There is very little information on how these new technologies will be introduced into existing livelihoods and cultures which are of course themselves producers of scientific knowledge – less high-tech and more socially-embedded. Current literature on high tech agricultural solutions tends to mention ‘training’ in the most cursory way, as if the dissemination of information to currently ignorant farmers is the working assumption.
We know very well that new ‘top-down’ agricultural technologies produce unintended consequences and failures because of the cavalier approach that governments and corporations have towards existing agricultural livelihoods and communities. New seed types, perhaps requiring new fertilisers; different irrigation regimes; and new cultivation cycles, perhaps less amenable to mixed cropping or use in marginal environments will only succeed in significantly reducing malnutrition if (a) the poorest farmers have stable purchasing power to access the technologies over a period of years, and (b) can ‘localise’ the new technologies into existing livelihoods, environments, and labour assets. One cannot ‘drop’ new high-tech seeds into communities via short-term training programmes and simply expect that the genetic enhancements will work themselves through a diversity of specific social conditions. This evokes a tired history of assumptions about simple generic peasantries with no agency and the need to rescue these farmers through bold modern interventions.
How should we address hunger and malnutrition? The fact is that there is no single social condition of hunger. Hunger is a manifestation of a range of different vulnerabilities and social dynamics. As such, all technological innovations are also social innovations and require consideration and evaluation as such. This kind of approach has long been recognised by a broad range of researchers and institutions, most notably the FAO and perhaps most prominently in recent times in the report of the International Assessment of Agricultural Knowledge, Science and Technology for Development. Taking the rich and well-established research of the international agricultural epistemic development community, the current ‘science and business’ agenda looks both naïve and narrow.
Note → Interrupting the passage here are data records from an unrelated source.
(* ===== verification/Sync.v ===== *)
(** Semaphores, locks with priority donation, condition variables (src/sync/), the sleep queue
    (src/devices/timer.rs), the interrupt path (src/arch/idt.rs) and the machine that runs the
    suspended code of the current thread. *)
From S2P Require Import Prelude Inode Memory Thread.

Record Semaphore := mkSema { value : Z; waiters : list Z }.
Record SleepEntry := mkSleep { wakeup_tick : Z; thread : Z }.

(** Kernel objects by address.  A lock at address [l] has its semaphore at the same address;
    [holders] has the other field of each lock. *)
Record Kernel := mkKernel {
  sched : Sched;
  semas : gmap Z Semaphore;
  holders : gmap Z Z;
  conds : gmap Z (list Z);
  TICKS : Z;
  SLEEP_LIST : list SleepEntry;
}.
Definition with_sched (x : Sched) (k : Kernel) : Kernel :=
  mkKernel x (semas k) (holders k) (conds k) (TICKS k) (SLEEP_LIST k).
Definition with_semas (x : gmap Z Semaphore) (k : Kernel) : Kernel :=
  mkKernel (sched k) x (holders k) (conds k) (TICKS k) (SLEEP_LIST k).
Definition with_holders (x : gmap Z Z) (k : Kernel) : Kernel :=
  mkKernel (sched k) (semas k) x (conds k) (TICKS k) (SLEEP_LIST k).
Definition with_conds (x : gmap Z (list Z)) (k : Kernel) : Kernel :=
  mkKernel (sched k) (semas k) (holders k) x (TICKS k) (SLEEP_LIST k).
Definition with_timer (n : Z) (l : list SleepEntry) (k : Kernel) : Kernel :=
  mkKernel (sched k) (semas k) (holders k) (conds k) n l.

Definition sch {A} (m : M Sched A) : M Kernel A := zoom sched with_sched m.

Definition get_sema (s : Z) : M Kernel Semaphore :=
  fun k => match semas k !! s with Some x => Ok x k | None => UB "dangling semaphore" end.
Definition set_sema (s : Z) (x : Semaphore) : M Kernel unit :=
  modify (fun k => with_semas (<[s := x]> (semas k)) k).
Definition holder_raw (l : Z) : M Kernel Z :=
  fun k => match holders k !! l with Some x => Ok x k | None => UB "dangling lock" end.
Definition set_holder (l t : Z) : M Kernel unit :=
  modify (fun k => with_holders (<[l := t]> (holders k)) k).

(** ** semaphore.rs *)

(** [while self.value == 0 { push; block }; self.value -= 1; intr_set_level(old)] *)
Definition down_loop (s : Z) (old : bool) : M Kernel unit :=
  let! x := get_sema s in
  if value x =? 0 then
    let! cur := sch running_thread in
    set_sema s (mkSema (value x) (waiters x ++ [cur])) ;;
    sch (push_kont (KDown s old) ;; block)
  else
    let! v := u32_sub (value x) 1 in
    set_sema s (mkSema v (waiters x)) ;;
    sch (intr_set_level old) ;;
    ret tt.

Definition down (s : Z) : M Kernel unit :=
  let! old := sch intr_disable in
  down_loop s old.

Definition try_down (s : Z) : M Kernel bool :=
  let! old := sch intr_disable in
  let! x := get_sema s in
  let! success :=
    if 0 <? value x then
      let! v := u32_sub (value x) 1 in
      set_sema s (mkSema v (waiters x)) ;;
      ret true
    else ret false in
  sch (intr_set_level old) ;;
  ret success.

(** [self.value += 1; intr_set_level(old)] *)
Definition up_tail (s : Z) (old : bool) : M Kernel unit :=
  let! x := get_sema s in
  let! v := u32_add (value x) 1 in
  set_sema s (mkSema v (waiters x)) ;;
  sch (intr_set_level old) ;;
  ret tt.

Definition up (s : Z) : M Kernel unit :=
  let! old := sch intr_disable in
  let! x := get_sema s in
  match waiters x with
  | [] => up_tail s old
  | ws =>
      let! pris := sch (priorities ws) in
      let best_idx := best_index pris in
      match ws !! best_idx with
      | None => panic "called `Option::unwrap()` on a `None` value"
      | Some waiter =>
          set_sema s (mkSema (value x) (remove_at best_idx ws)) ;;
          sch (push_kont (KUp s old) ;; unblock waiter)
      end
  end.

(** ** Priority donation (thread/mod.rs, [donate_priority]) *)
Fixpoint donate_loop (n : nat) (target pri : Z) : M Kernel unit :=
  match n with
  | O => ret tt
  | S n' =>
      if target =? 0 then ret tt
      else
        let! th := sch (deref target) in
        if priority th <? pri then
          sch (upd_thread target (fun th => set_prio pri (original_priority th) th)) ;;
          let lock := waiting_on_lock th in
          if negb (lock =? 0) then
            let! h := holder_raw lock in
            donate_loop n' h pri
          else ret tt
        else ret tt
  end.
Definition donate_priority (holder pri : Z) : M Kernel unit := donate_loop 8 holder pri.

(** ** lock.rs *)
Definition held_by_current_thread (l : Z) : M Kernel bool :=
  let! h := holder_raw l in
  let! cur := sch running_thread in
  ret (h =? cur).

Definition acquire (l : Z) : M Kernel unit :=
  let! held := held_by_current_thread l in
  assert (negb held) "lock already held" ;;
  let! old := sch intr_disable in
  let! h := holder_raw l in
  (if negb (h =? 0) then
     let! my_pri := sch get_priority in
     let! cur := sch running_thread in
     sch (upd_thread cur (set_waiting l)) ;;
     donate_priority h my_pri
   else ret tt) ;;
  sch (intr_set_level old) ;;
  sch (push_kont (KAcquired l)) ;;
  down l.

(** The tail of [acquire], once [down] has returned. *)
Definition acquired (l : Z) : M Kernel unit :=
  let! cur := sch running_thread in
  sch (upd_thread cur (set_waiting 0)) ;;
  set_holder l cur.

Definition try_acquire (l : Z) : M Kernel bool :=
  let! ok := try_down l in
  if ok then
    let! cur := sch running_thread in
    set_holder l cur ;;
    ret true
  else ret false.

Definition release (l : Z) : M Kernel unit :=
  let! held := held_by_current_thread l in
  assert held "lock not held by current thread" ;;
  sch restore_priority ;;
  set_holder l 0 ;;
  up l.

(** ** condvar.rs *)
Definition get_cond (c : Z) : M Kernel (list Z) :=
  fun k => match conds k !! c with Some x => Ok x k | None => UB "dangling condvar" end.
Definition set_cond (c : Z) (x : list Z) : M Kernel unit :=
  modify (fun k => with_conds (<[c := x]> (conds k)) k).

(** [wait]; [box] is the address of the new semaphore. *)
Definition wait (c l box : Z) : M Kernel unit :=
  let! held := held_by_current_thread l in
  assert held "assertion failed: lock.held_by_current_thread()" ;;
  set_sema box (mkSema 0 []) ;;
  let! ws := get_cond c in
  set_cond c (ws ++ [box]) ;;
  sch (push_kont (KWaitDown box l)) ;;
  release l.

(** The scan of [signal] over the waiting threads' priorities. *)
Fixpoint signal_loop (i : nat) (ws : list Z) (best_idx : nat) (best_pri : Z) : M Kernel nat :=
  match ws with
  | [] => ret best_idx
  | s :: rest =>
      let! x := get_sema s in
      match waiters x with
      | [] => signal_loop (S i) rest best_idx best_pri
      | t :: _ =>
          let! th := sch (deref t) in
          if best_pri <? priority th then signal_loop (S i) rest i (priority th)
          else signal_loop (S i) rest best_idx best_pri
      end
  end.

Definition signal (c l : Z) : M Kernel unit :=
  let! held := held_by_current_thread l in
  assert held "assertion failed: lock.held_by_current_thread()" ;;
  let! ws := get_cond c in
  match ws with
  | [] => ret tt
  | [w] => set_cond c [] ;; up w
  | _ =>
      let! best_idx := signal_loop 0 ws 0 i32_min in
      match ws !! best_idx with
      | None => panic "called `Option::unwrap()` on a `None` value"
      | Some w => set_cond c (remove_at best_idx ws) ;; up w
      end
  end.

(** [while let Some(w) = self.waiters.pop_front() { up(w) }] *)
Definition broadcast_loop (c : Z) : M Kernel unit :=
  let! ws := get_cond c in
  match ws with
  | [] => ret tt
  | w :: rest =>
      set_cond c rest ;;
      sch (push_kont (KBroadcast c)) ;;
      up w
  end.

Definition broadcast (c l : Z) : M Kernel unit :=
  let! held := held_by_current_thread l in
  assert held "assertion failed: lock.held_by_current_thread()" ;;
  broadcast_loop c.

(** ** timer.rs *)
Definition ticks : M Kernel Z := gets TICKS.

Definition i64_add {S} (a b : Z) : M S Z :=
  if (- 2 ^ 63 <=? a + b) && (a + b <? 2 ^ 63) then ret (a + b)
  else panic "attempt to add with overflow".

Definition sleep_insert (e : SleepEntry) (l : list SleepEntry) : list SleepEntry :=
  let pos := default (List.length l)
               (find_index (fun x => wakeup_tick e <? wakeup_tick x) l) in
  take pos l ++ [e] ++ drop pos l.

Definition timer_sleep (n : Z) : M Kernel unit :=
  if n <=? 0 then ret tt
  else
    let! now := ticks in
    let! wakeup := i64_add now n in
    let! old := sch intr_disable in
    let! t := sch running_thread in
    modify (fun k => with_timer (TICKS k) (sleep_insert (mkSleep wakeup t) (SLEEP_LIST k)) k) ;;
    sch (push_kont (KSetLevel old) ;; block).

(** The [while let Some(first)] loop; each turn removes the head. *)
Fixpoint wake_loop (l : list SleepEntry) (now : Z) : M Kernel unit :=
  match l with
  | [] => ret tt
  | first :: rest =>
      if now <? wakeup_tick first then ret tt
      else
        modify (fun k => with_timer (TICKS k) rest k) ;;
        sch (unblock (thread first)) ;;
        wake_loop rest now
  end.

Definition wake_sleeping_threads : M Kernel unit :=
  let! now := gets TICKS in
  let! l := gets SLEEP_LIST in
  wake_loop l now.

Definition timer_interrupt : M Kernel unit :=
  let! n := gets TICKS in
  let! n := i64_add n 1 in
  modify (fun k => with_timer n (SLEEP_LIST k) k) ;;
  wake_sleeping_threads ;;
  sch tick.

(** ** The external-interrupt path of [intr_handler]: the CPU clears the interrupt flag on
    entry and restores it on return. *)
Definition external_interrupt (handler : M Kernel unit) : M Kernel unit :=
  sch (push_kont KIret) ;;
  sch (modify (with_level false)) ;;
  sch (modify (fun k => with_intr true (YIELD_ON_RETURN k) k)) ;;
  let! old_level := sch (intr_set_level false) in
  handler ;;
  sch (intr_set_level old_level) ;;
  sch (modify (fun k => with_intr false (YIELD_ON_RETURN k) k)) ;;
  let! y := sch (gets YIELD_ON_RETURN) in
  if y then
    sch (modify (fun k => with_intr (IN_EXTERNAL_INTR k) false k)) ;;
    sch yield_current
  else ret tt.

(** ** Running suspended code *)
Definition exec_frame (f : frame) : M Kernel unit :=
  match f with
  | KBody => ret tt
  | KKernelThread =>
      sch (intr_enable) ;;
      sch (push_kont KExit) ;;
      sch (push_kont KBody)
  | KExit => sch exit
  | KSetLevel old => sch (intr_set_level old) ;; ret tt
  | KDown s old => down_loop s old
  | KUp s old => up_tail s old
  | KAcquired l => acquired l
  | KWaitDown s l =>
      sch (push_kont (KDropBox s)) ;;
      sch (push_kont (KAcquire l)) ;;
      down s
  | KAcquire l => acquire l
  | KDropBox s => modify (fun k => with_semas (delete s (semas k)) k)
  | KBroadcast c => broadcast_loop c
  | KIret => sch (modify (with_level true))
  end.

(** The calls a thread's own code makes. *)
Inductive call : Set :=
| CDown (s : Z) | CUp (s : Z) | CTryDown (s : Z)
| CAcquire (l : Z) | CTryAcquire (l : Z) | CRelease (l : Z)
| CWait (c l box : Z) | CSignal (c l : Z) | CBroadcast (c l : Z)
| CYield | CSleep (n : Z) | CSetPriority (p : Z) | CExit
| CCreate (page : Z) (nm : list Z) (pri : Z).

Definition exec_call (c : call) : M Kernel unit :=
  match c with
  | CDown s => down s
  | CUp s => up s
  | CTryDown s => try_down s ;; ret tt
  | CAcquire l => acquire l
  | CTryAcquire l => try_acquire l ;; ret tt
  | CRelease l => release l
  | CWait c l box => wait c l box
  | CSignal c l => signal c l
  | CBroadcast c l => broadcast c l
  | CYield => sch yield_current
  | CSleep n => timer_sleep n
  | CSetPriority p => sch (set_priority p)
  | CExit => sch exit
  | CCreate page nm pri => sch (create page nm pri) ;; ret tt
  end.

(** The top frame of the running thread, and the state without it. *)
Definition top_frame (k : Kernel) : option frame :=
  match konts (sched k) !! current (sched k) with Some (f :: _) => Some f | _ => None end.
Definition pop_frame (k : Kernel) : Kernel :=
  with_sched (with_konts (alter (@tail frame) (current (sched k)) (konts (sched k))) (sched k)) k.

(** One step of the running thread's suspended code. *)
Definition resume : M Kernel unit :=
  fun k => match top_frame k with
           | Some KBody | None => Ok tt k
           | Some f => exec_frame f (pop_frame k)
           end.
Furthermore, there needs to be a more open-minded understanding of ‘we’. We live in a world where there is a vibrant and diverse range of agrarian/food sovereignty movements that base themselves on political struggles to defend access to land and water, to present hunger as a political and rights issue (which it clearly is), to try to evoke vernacular norms of legitimacy, justice, and order in the ways that agrarian markets function, and so on. One might recall a familiar social movements adage ‘nothing about us without us’ here; or one might simply note the common sense that those most motivated to solve problems of hunger are those who suffer it and who also happen to be those best placed to make solutions workable and sustainable.